The commitment to study, which takes up no small part of the time of those preparing for priesthood, is not in fact an external and secondary dimension of their human, Christian, spiritual and vocational growth. In reality, through study, especially the study of theology, the future priest assents to the word of God, grows in his spiritual life and prepares himself to fulfil his pastoral ministry.
[PDV#51] Intellectual formation is an important area in the preparation of the seminarian as a minister of the Gospel. He must grow in his knowledge and understanding of the faith that he professes and is to proclaim. But if he is to prepare himself as an effective preacher of this faith, he must also develop his knowledge and understanding both of the human person to whom the Gospel is addressed and of the world or the culture in which it is to be preached and lived. Hence the importance of the academic studies that contribute to the seminarian’s intellectual formation.
Philosophy is studied during the earlier part of the course and is usually accompanied by the study of some arts or science subjects. Philosophy leads the student to an understanding of the human person and the significance of human life, of the place of the person in relation to reality, and of the fate of the person. It nurtures an appreciation of human thought through the ages and in different cultural contexts. In its own right it is an autonomous and ancient discipline, but it also has an important relationship with theology, which in various ways depends on it and shares many questions with it. The proper intellectual formation of the seminarian and the study of theology require a knowledge of philosophy, and this is best pursued before he takes up his theology course.
The subjects in arts and science taken by the student alongside his philosophy studies contribute in their different ways to the broadening of the mind, the deepening of cultural appreciation, and the sharpening of intellectual interest. These qualities in the longer term help to equip the future priest for his ministry, and more immediately, prepare him for the broad range of studies that he will encounter in his theology course.
Seminarians entering first year have three options:
• Students who matriculate may do a three-year degree course in the National University of Ireland, Maynooth (NUIM) in either arts, philosophy, celtic studies or science. In either course, a wide range of subjects is available from which to choose. Seminarians are required to study philosophy as a subject to degree level. Aspirants for the priesthood who are precluded by their studies (e.g. Science, Celtic Studies) are required to take the One Year Diploma in Philosophy after their degree. • Students who have not matriculated but have reached a pass grade (A – D) in at least five subjects in the Leaving Certificate or its equivalent, of which three qualify as academic subjects in the NUI matriculation syllabus, are required to do a two-year non-degree Seminarist course in Philosophy and Arts. Students who complete the course successfully receive a diploma, and those who reach a higher standard may be recommended for a degree course (BD) in Theology. • A one-year diploma course in philosophy from the National University of Ireland, Maynooth is available to mature students entering the seminary. This course is particularly suitable for students who are already graduates of a third-level college.

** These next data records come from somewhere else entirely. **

Lemma vm_alloc_spec F Al s size :
  vm_inv F Al s → 0 < size → size + PAGE_SIZE ≤ W32 →
  let n := ROUND_UP size PAGE_SIZE in
  wp (vm_alloc junk junk_type size) (λ r s',
    match snd r with
    | Some p => fst r = E_OK ∧ ∃ F1 a m F2 A1 A2, F = F1 ++ (a, m) :: F2 ∧ Al = A1 ++ A2 ∧
        n ≤ m ∧ rng s' p = (a, n) ∧
        vm_at (F1 ++ (if decide (m = n) then [] else [(a + n, m - n)]) ++ F2) A1 p (a, n) A2 s'
    | None => fst r ≠ E_OK ∧ vm_inv F Al s'
    end) s.
Proof.
  intros (Hlk & tf & ta & Hok & HF & HA & Hg) Hsz Hw n. change PAGE_SIZE with 4096 in *.
  destruct (round_up_spec size 4096) as [Hn4 Hn]; [lia|lia|unfold W32 in *; lia|].
  fold n in Hn4, Hn. unfold vm_alloc. apply vm_wp_lock; [done|]. change PAGE_SIZE with 4096. fold n.
  assert (Hokl : vm_ok tf ta (locked s)) by by apply vm_ok_lock.
  apply wp_bind. eapply wp_mono; [by eapply search_size_spec|]. intros [res|] s0 [-> Hres].
  2:{ apply wp_bind, wp_modify, wp_ret. split; [done|]. split; [done|]. exists tf, ta.
      split; [by apply vm_ok_lock in Hok as [_ ?]|done]. }
  destruct Hres as [Hin Hfit].
  destruct (vp_some _ _ _ res Hokl) as (v & Hv & Hva & Hvs); [set_solver|].
  eapply vp_get; [exact Hv|]. apply wp_bind. eapply wp_mono; [by apply (vpage_new_spec tf ta)|].
  intros [err|p] s1 (Hok1 & Hlk1 & Hsame & Hr).
  { apply wp_bind, wp_modify, wp_ret. split; [done|]. split; [done|]. exists tf, ta.
    split; [by apply vm_ok_lock in Hok1 as [_ ?]|]. change (rng (unlocked s1)) with (rng s1).
    split; [rewrite <- HF|split; [rewrite <- HA|done] ]; apply fmap_same; intros q Hq;
      apply Hsame; set_solver. }
  destruct Hr as [Hloose Hrp]. destruct (Hsame res) as [Hrr Hvr]; [set_solver|].
  assert (Hpne : p ≠ res) by (intros ->; destruct Hloose as (_ & Hx & _); apply Hx; set_solver).
  destruct (fmap_split (rng s1) _ _ Hin) as (x1 & x2 & He & Hf).
  assert (HF1 : rng s1 <$> elems tf = F) by (rewrite <- HF; apply fmap_same; intros q Hq; apply Hsame; set_solver).
  assert (HA1 : rng s1 <$> elems ta = Al) by (rewrite <- HA; apply fmap_same; intros q Hq; apply Hsame; set_solver).
  assert (Hres1 : rng s1 res = (vaddr v, vsize v)).
  { rewrite Hrr. unfold rng. by rewrite Hva, Hvs. }
  set (a := vaddr v) in *. set (m := vsize v) in *. rewrite Hres1 in Hf.
  set (F1 := rng s1 <$> x1) in *. set (F2 := rng s1 <$> x2) in *.
  assert (HFe : F = F1 ++ (a, m) :: F2) by congruence.
  assert (Hgp : geom ((a, m) :: (F1 ++ F2) ++ Al)).
  { eapply geom_perm; [|exact Hg]. rewrite HFe. solve_Permutation. }
  pose proof Hgp as Hgp'. apply geom_cons in Hgp' as ((G1 & G2 & G3 & G4 & G5) & Hdj & Hgr). simpl in G1, G2, G3.
  assert (Hnm : n ≤ m) by lia.
  eapply vp_get; [rewrite Hvr; exact Hv|]. fold a m. apply wp_bind.
  destruct (Z.eqb_spec m n) as [Hmn|Hmn].
  - apply wp_bind. eapply wp_mono; [by eapply delete_free_spec|].
    intros e s2 (tf' & l1 & l2 & He1 & He2 & Hok2 & Hsv & Hlv & Hfr). apply wp_ret.
    assert (l1 = x1 ∧ l2 = x2) as [-> ->].
    { apply (app_mid_inj l1 l2 x1 x2 res); [rewrite <- He1; apply (R_nodup _ _ _ _ (proj1 (vo_free _ _ _ Hok)))|congruence]. }
    eapply wp_mono; [eapply (alloc_tail tf' ta s2 p a n (F1 ++ F2) Al); [exact Hok2| | | | |]|].
    + eapply loose_same; [exact Hloose|exact Hpne| |exact Hsv|exact Hlv|exact Hfr].
      intros q. rewrite He1, He2. clear. set_solver.
    + rewrite <- Hrp. apply Hsv.
    + rewrite He2, fmap_app. f_equal; apply fmap_same; intros q _; apply Hsv.
    + rewrite <- HA1. apply fmap_same. intros q _. apply Hsv.
    + by rewrite <- Hmn.
    + intros r s' (-> & Hrs & A1 & A2 & HAe & Hinv). split; [done|].
      exists F1, a, m, F2, A1, A2. by rewrite decide_True.
  - assert (Hadd : add32 a n = a + n) by (unfold add32; apply u32_small; unfold is_u32; lia).
    assert (Hsub : sub32 m n = m - n) by (unfold sub32; apply u32_small; unfold is_u32; lia).
    rewrite Hadd, Hsub. apply wp_bind, wp_modify.
    destruct (shrink_ok tf ta s1 res v (a + n) (m - n) x1 x2 Hok1 He) as (Hok2 & Hr2 & Hq2).
    { by rewrite Hvr. }
    { unfold rng in Hres1. simplify_eq. lia. }
    { intros q Hq. pose proof (vo_sf _ _ _ Hok1 eq_refl) as Hs. rewrite He in Hs.
      apply key_sorted_app in Hs as (_ & Hs & _). apply key_sorted_cons in Hs as [Hs _].
      specialize (Hs q Hq). assert (Hd : rng_disj (a, m) (rng s1 q)).
      { rewrite Forall_forall in Hdj. apply Hdj. unfold F2.
        rewrite !elem_of_app. left; right. by apply list_elem_of_fmap_2. }
      assert (Hqok : rng_ok (rng s1 q)).
      { destruct Hg as [Hg _]. rewrite Forall_forall in Hg. apply Hg. rewrite HFe. unfold F2.
        rewrite !elem_of_app, elem_of_cons. left; right; right. by apply list_elem_of_fmap_2. }
      destruct Hqok as (_ & P2 & _). unfold rng in *. simplify_eq. unfold rng_disj in Hd. simpl in *. lia. }
    set (s2 := Vm _ _ _ _ _ _) in *. eapply wp_mono; [by eapply upd_free; [exact Hok2|apply mx_only_refl|]|].
    intros ? s3 Hs3. cbn beta in Hs3. pose proof (mx_only_ok _ _ _ _ Hs3 Hok2) as Hok3.
    pose proof (mx_only_same _ _ Hs3) as Hsv3. pose proof Hs3 as (_ & _ & Hn3 & _ & Hm3 & _).
    assert (Hxr : ∀ x, x ∈ x1 ∨ x ∈ x2 → x ≠ res).
    { pose proof (R_nodup _ _ _ _ (proj1 (vo_free _ _ _ Hok))) as Hnd. rewrite He in Hnd.
      rewrite <- Permutation_middle in Hnd. apply NoDup_cons in Hnd as [Hnd _].
      intros x Hx ->. apply Hnd. by apply elem_of_app. }
    eapply wp_mono; [eapply (alloc_tail tf ta s3 p a n (F1 ++ (a + n, m - n) :: F2) Al); [exact Hok3| | | | |]|].
    + destruct Hloose as (L1 & L2 & L3 & L4 & L5). split_and!; [done|done|by rewrite Hn3| |by rewrite Hm3].
      apply Hsv3. cbn. by rewrite lookup_insert_ne.
    + rewrite (proj1 (proj2 Hsv3 p)), Hq2 by done. done.
    + rewrite He, fmap_app, fmap_cons. f_equal; [|f_equal].
      * apply fmap_same. intros q Hq. rewrite (proj1 (proj2 Hsv3 q)). apply Hq2. auto.
      * by rewrite (proj1 (proj2 Hsv3 res)).
      * apply fmap_same. intros q Hq. rewrite (proj1 (proj2 Hsv3 q)). apply Hq2. auto.
    + rewrite <- HA1. apply fmap_same. intros q Hq. rewrite (proj1 (proj2 Hsv3 q)). apply Hq2.
      intros ->. by apply (vo_disj _ _ _ Hok res).
    + eapply geom_perm; [|apply (geom_split a m n _ Hgp); [lia|done] ]. solve_Permutation.
    + intros r s' (-> & Hrs & A1 & A2 & HAe & Hinv). split; [done|].
      exists F1, a, m, F2, A1, A2. by rewrite decide_False.
Qed.
End spec.
Arguments vo_free {A H b}. Arguments vo_al {A H b}. Arguments vo_disj {A H b}. Arguments vo_vps {A H b}.
Arguments vo_live {A H b}. Arguments vo_sf {A H b}. Arguments vo_sa {A H b}.
(* ===== verification/VmFree.v ===== *)
(** * Virtual address ranges: giving ranges back

    [vm_insert], [vm_free] and the merging of neighbours, and the slicing of an
    allocated range. *)
From S2P Require Import Prelude Machine RbtModel RbtTree RbtInsert RbtDelete RbtIter RbtSearch RbtProps.
From S2P Require Import RbtClient Vm VmSpec.

(** ** Contiguous runs of ranges *)

(** The ranges of [L], in order and without gaps, cover exactly [r]. *)
Inductive joined : list (Z * Z) → Z * Z → Prop :=
  | joined_one r : joined [r] r
  | joined_next L a n m : joined L (a, n) → joined (L ++ [(a + n, m)]) (a, n + m)
  | joined_prev L a n b m : joined L (a, n) → b + m = a → joined ((b, m) :: L) (b, n + m).

Lemma joined_covers L r : joined L r → Forall (λ q, 0 ≤ snd q) L →
  0 ≤ snd r ∧ ∀ x, (fst r ≤ x < fst r + snd r ↔ ∃ q, q ∈ L ∧ fst q ≤ x < fst q + snd q).
Proof.
  induction 1 as [r|L a n m Hj IH|L a n b m Hj IH Hb]; intros Hpos.
  - apply Forall_inv in Hpos. split; [done|]. intros x. split; [intros Hx; exists r; split; [left|done]|].
    by intros (q & ->%list_elem_of_singleton & Hq).
  - apply Forall_app in Hpos as [H1 H2%Forall_inv]. destruct (IH H1) as [Hn Hc]. simpl in *.
    split; [lia|]. intros x. split.
    + intros Hx. destruct (decide (x < a + n)).
      * destruct (proj1 (Hc x) ltac:(lia)) as (q & Hq & ?). exists q. set_solver.
      * exists (a + n, m). simpl. split; [set_solver|lia].
    + intros (q & [Hq| ->%list_elem_of_singleton]%elem_of_app & Hx); simpl in *; [|lia].
      pose proof (proj2 (Hc x) ltac:(by exists q)). lia.
  - apply Forall_cons in Hpos as [H2 H1]. destruct (IH H1) as [Hn Hc]. simpl in *.
    split; [lia|]. intros x. split.
    + intros Hx. destruct (decide (a ≤ x)).
      * destruct (proj1 (Hc x) ltac:(lia)) as (q & Hq & ?). exists q. set_solver.
      * exists (b, m). simpl. split; [set_solver|lia].
    + intros (q & [->|Hq]%elem_of_cons & Hx); simpl in *; [lia|].
      pose proof (proj2 (Hc x) ltac:(by exists q)). lia.
Qed.
Lemma search_at {A} `{MmOps A} F A1 p a n A2 (v : vm A) x :
  vm_at F A1 p (a, n) A2 v → a ≤ x < a + n →
  wp (vm_search_addr x) (λ r v', v' = v ∧ r = (E_OK, Some p)) v.
Proof.
  intros (Hlk & tf & ta & l1 & l2 & Hok & He & HF & H1 & Hr & H2 & Hg) Hx.
  assert (Hga : geom (rng v <$> elems ta)).
  { rewrite He, fmap_app, fmap_cons, H1, H2, Hr. destruct Hg as [G1 G2]. split.
    - by apply Forall_app in G1 as [_ ?].
    - clear -G2. induction F as [|f F IH]; [done|]. inversion G2; auto. }
  assert (Hp : p ∈ elems ta) by (rewrite He, elem_of_app; right; left).
  unfold rng in Hr. injection Hr as Ha Hn.
  eapply wp_mono; [by eapply (vm_search_spec tf ta)|]. intros [err [q|]] v' [-> Hq]; cbn [fst snd] in Hq.
  - destruct Hq as (-> & Hq & Hqx). split; [done|]. destruct (decide (p = q)) as [->|Hne]; [done|].
    pose proof (geom_distinct v _ p q Hga Hp Hq Hne) as Hd. unfold rng_disj, rng in Hd. simpl in Hd. lia.
  - destruct Hq as [_ Hq]. exfalso. apply (Hq p Hp). lia.
Qed.

Lemma at_retype {A} `{MmOps A} F A1 p r A2 (v : vm A) w w' :
  vm_at F A1 p r A2 v → vps v !! p = Some w → vaddr w' = vaddr w → vsize w' = vsize w →
  vm_at F A1 p r A2 (Vm (free_root v) (alloced_root v) (vnodes v) (<[p := w']> (vps v)) (vm_lock v) (vm_mm v)).
Proof.
  intros (Hlk & tf & ta & l1 & l2 & [H1 H2 H3 H4 H5 H6 H7] & He & HF & HA1 & Hr & HA2 & Hg) Hw Ha Hs.
  set (v' := Vm _ _ _ _ _ _).
  assert (Hq : ∀ q, addr_of v' q = addr_of v q ∧ size_of v' q = size_of v q).
  { intros q. unfold addr_of, size_of. cbn. destruct (decide (q = p)) as [->|Hn].
    - rewrite lookup_insert_eq, Hw. simpl. by rewrite Ha, Hs.
    - by rewrite lookup_insert_ne. }
  assert (Hrr : ∀ q, rng v' q = rng v q) by (intros q; unfold rng; by destruct (Hq q) as [-> ->]).
  split; [done|]. exists tf, ta, l1, l2. split; [split; try done|].
  - intros q Hi. cbn. destruct (decide (q = p)) as [->|]; [rewrite lookup_insert_eq; by eexists|].
    rewrite lookup_insert_ne by done. by apply H4.
  - intros _. eapply key_sorted_ext; [|exact (H6 eq_refl)]. intros q _. by rewrite (proj1 (Hq q)).
  - eapply key_sorted_ext; [|exact H7]. intros q _. by rewrite (proj1 (Hq q)).
  - split; [done|]. rewrite <- HF, <- HA1, <- HA2, Hrr.
    split; [by apply fmap_same|]. split; [by apply fmap_same|]. split; [done|].
    split; [by apply fmap_same|]. by rewrite HF, HA1, HA2.
Qed.

Lemma vp_get_end {A} (v : vm A) p w Q : vps v !! p = Some w → Q w v → wp (vp_of p) Q v.
Proof. intros Hp HQ. unfold vp_of. apply wp_bind, wp_get, wp_deref. eauto. Qed.

Section fault.
Context {A P : Type} `{MmOpsLaws A} `{PageAllocLaws P}.
Context (junk : Z) (junk_type : vp_type).
Implicit Types s : proc_mm A P.

Definition vm_part s : vm A := vp_alct (pages (pm_um s)).
Definition lay_part s : layout := lay (pages (pm_um s)).
Lemma merged_within F1 r F2 F' x : merged F1 r F2 F' → geom (r :: F1 ++ F2) →
  within F' x ↔ within (F1 ++ r :: F2) x.
Proof.
  intros (G1 & L & G2 & r' & He & -> & Hj)%merged_run Hg.
  assert (Forall (λ q, 0 ≤ snd q) L) as Hp.
  { assert (geom (F1 ++ r :: F2)) as [Hf _] by (eapply geom_perm; [|exact Hg]; solve_Permutation).
    rewrite He in Hf. apply Forall_app in Hf as [_ [Hf _]%Forall_app]. eapply Forall_impl; [exact Hf|].
    intros q (? & ? & _). lia. }
  destruct (joined_covers L r' Hj Hp) as [_ Hc]. rewrite He, !within_app, within_cons, (Hc x). done.
Qed.

Lemma grown_refl a : grown a a.
Proof. by split. Qed.

Lemma wp_block_free {B} (t : ptb_st P) pp (k : Z → M (kmem A P) B) Q s : k_ptb s = t →
  (∀ e u', pm_free pp (pt_pages t) = (e, u') → wp (k e) Q (KMem (k_vm s) (PtbSt (pt_mmu t) (ptb_lock t) u'))) →
  wp (e <- block_free pp ;; k e) Q s.
Proof.
  intros <- Hk. apply wp_bind. unfold block_free. apply wp_bind, wp_gets.
  destruct (pm_free pp (pt_pages (k_ptb s))) as [e u'] eqn:Hf.
  apply wp_bind, wp_zoom, wp_modify, wp_ret. by apply Hk.
Qed.

(** More frames in use, and the same ranges. *)
Lemma kmem_more F Al s (v' : vm A) u' : kmem_inv F Al s → vm_inv F Al v' →
  pg_used (pt_pages (k_ptb s)) ⊆ pg_used u' →
  kmem_inv F Al (KMem v' (PtbSt (pt_mmu (k_ptb s)) (ptb_lock (k_ptb s)) u')).
Proof.
  intros [K1 [P1 P2 P3 P4 P5] K3 K4 K5] Hv Hs. split; cbn; try done.
  - split; cbn; try done; [by apply Hs|]. intros va Hva Hpr. by apply Hs, P5.
  - intros va Hva. destruct (K4 va Hva) as (pa & ? & ?). exists pa. split; [done|by apply Hs].
Qed.

Lemma geom_prefix l1 l2 : geom (l1 ++ l2) → geom l1.
Proof.
  intros [Hf Hd]. apply Forall_app in Hf as [Hf _]. split; [done|]. clear Hf.
  induction l1 as [|x l IH]; [constructor|]. inversion Hd as [|? ? Hx Hd']; subst.
  apply Forall_app in Hx as [Hx _]. constructor; auto.
Qed.

(** A new range, mapped to a new block. *)
Lemma kmem_grow F Al s s' a n pa pp u F1 F2 m A1 A2 : kmem_inv F Al s →
  F = F1 ++ (a, m) :: F2 → Al = A1 ++ A2 → 0 < n ≤ m → n mod 4096 = 0 → a mod 4096 = 0 → pa mod 4096 = 0 →
  geom ((a, n) :: (F1 ++ rest a m n ++ F2) ++ Al) →
  (∀ i, 0 ≤ i < n / 4096 → pa + 4096 * i ∈ pm_block u pp) → pm_block u pp ## pg_used (pt_pages (k_ptb s)) →
  pm_block u pp ∪ pg_used (pt_pages (k_ptb s)) ⊆ pg_used (pt_pages (k_ptb s')) →
  vm_inv (F1 ++ rest a m n ++ F2) (A1 ++ (a, n) :: A2) (k_vm s') → ptb_inv pde (k_ptb s') →
  mapped (k_ptb s) a pa (n / 4096) (k_ptb s') →
  kmem_inv (F1 ++ rest a m n ++ F2) (A1 ++ (a, n) :: A2) s'.
Proof.
  intros [K1 K2 K3 K4 K5] HF HA Hn Hn4 Ha4 Hpam Hg Hblk Hdj Hsub Hv Hp Hm.
  pose proof (vm_inv_geom _ _ _ Hv) as Hgv. pose proof (Z.div_mod n 4096 ltac:(lia)) as Hdn.
  assert (∀ va, is_u32 va → kmap s' va = if (a <=? va) && (va <? a + n) then Some (pa + 4096 * ((va - a) / 4096))
    else kmap s va) as Hk.
  { intros va Hva. unfold kmap. rewrite (Hm va Hva). by replace (a + 4096 * (n / 4096)) with (a + n) by lia. }
  assert (∀ va, within (A1 ++ (a, n) :: A2) va → is_u32 va ∧ (a ≤ va < a + n ∨ ¬ (a ≤ va < a + n) ∧ within Al va)) as Hcase.
  { intros va Hva. split; [eapply geom_u32; [exact Hgv|]; apply within_app; by right|].
    destruct (decide (a ≤ va < a + n)); [by left|right]. split; [done|]. rewrite HA.
    rewrite within_app in *. rewrite within_cons in Hva. cbn in Hva. tauto. }
  assert (∀ va, within Al va → ¬ (a ≤ va < a + n)) as Hout.
  { intros va Hva. eapply (geom_apart (a, n)); [exact Hg|]. apply within_app. by right. }
  assert (∀ va, a ≤ va < a + n → ((a <=? va) && (va <? a + n)) = true) as Ht
    by (intros va ?; apply andb_true_intro; lia).
  assert (∀ va, ¬ (a ≤ va < a + n) → ((a <=? va) && (va <? a + n)) = false) as Hf
    by (intros va ?; apply andb_false_iff; lia).
  split; [done|done|..].
  - intros va Hva. assert (is_u32 va) by (eapply geom_u32; [exact Hgv|]; apply within_app; by left).
    rewrite Hk by done. rewrite Hf.
    + apply K3. rewrite HF. rewrite !within_app in Hva. rewrite within_app, within_cons. cbn.
      pose proof (within_rest a m n va) as Hwr. rewrite within_cons in Hwr. pose proof (within_nil va). cbn in *.
      destruct Hwr; [lia|]. tauto.
    + eapply (geom_apart (a, n)); [exact Hg|]. apply within_app. by left.
  - intros va [Hu [Hva|[Hno Hva]]]%Hcase; rewrite Hk by done.
    + rewrite Ht by done. eexists. split; [done|]. apply Hsub, elem_of_union_l.
      apply (block_pages pp (pt_pages (k_ptb s)) u pa n va a); (done || lia).
    + rewrite Hf by done. destruct (K4 va Hva) as (q & ? & ?). exists q. split; [done|]. by apply Hsub, elem_of_union_r.
  - assert (∀ va va' q, a ≤ va < a + n → within Al va' → pa + 4096 * ((va - a) / 4096) = q → kmap s va' = Some q → False) as Hx.
    { intros va va' q Hva Hva' <- Hq. destruct (K4 va' Hva') as (q' & Hq' & Hin). simplify_eq.
      destruct (block_pages pp (pt_pages (k_ptb s)) u pa n va a) as [_ Hno]; try done; lia. }
    intros va va' q [Hu [Hva|[Hno Hva]]]%Hcase [Hu' [Hva'|[Hno' Hva']]]%Hcase; rewrite !Hk by done.
    + rewrite !Ht by done. intros [= E1] [= E2].
      pose proof (Z.div_mod a 4096 ltac:(lia)).
      assert (∀ x, (x - a) / 4096 = x / 4096 - a / 4096) as Hd.
      { intros x. replace (x - a) with (x + (- (a / 4096)) * 4096) by lia. rewrite Z.div_add by lia. lia. }
      rewrite !Hd in *. lia.
    + rewrite Ht, Hf by done. intros [= E1] E2. destruct (Hx va va' q); done.
    + rewrite Hf, Ht by done. intros E1 [= E2]. destruct (Hx va' va q); done.
    + rewrite !Hf by done. by apply K5.
Qed.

Faith seeks understanding, and this understanding is the task and the goal of theology. Hence, so as to be able “to account for the hope that is in you” (1Pet 3:15), each seminarian is required to take a full course in theology. The study of theology helps the student to develop his knowledge of all that pertains to the Gospel, to penetrate more deeply into its meaning, and so to grow in his love for God, for the Church, and for all those redeemed by Jesus Christ. It encourages him as a believer to ask questions about his own faith in order to reach a more profound understanding of the faith itself. In this way faith and mature reflection are intimately connected in his theological study.
In addition, as one preparing to be a minister of the Word, the student needs an ever-deeper knowledge of the presence of God in our world. He will need to serve with the assurance of faith a society that is at times marked by religious indifference and by fresh problems and questions brought up by scientific and technological discussions. Through the study of theology the student will be enabled to proclaim the Gospel of Christ and to make it credible to the legitimate demands of human reason and of changing culture.
As the proclamation of the Word of God is a central part of a priest’s ministry each student is offered a comprehensive programme of speech training and homiletics throughout his time in seminary. In the earlier part of his course the emphasis is on public speaking. This is a two-year programme directed by a trained speech tutor. During his first two years in seminary each student is assigned to a small group which meets each week with the tutor, and he is given practical experience at developing his communication skills in a supportive, yet challenging environment. The student takes the end-of-course examination laid down by The Leinster School of Music.
In his theology years the emphasis shifts more specifically to the proclamation of the Word of God. While the training is nourished and informed by the content of theological studies, the approach is again practical. It includes preparing and delivering homilies, allowing for regular appraisal and evaluation of one’s style of delivery, content, etc. The programme helps the student to develop the skills and all the professional competence necessary to preach the Word of God. A full-time member of staff directs the programme.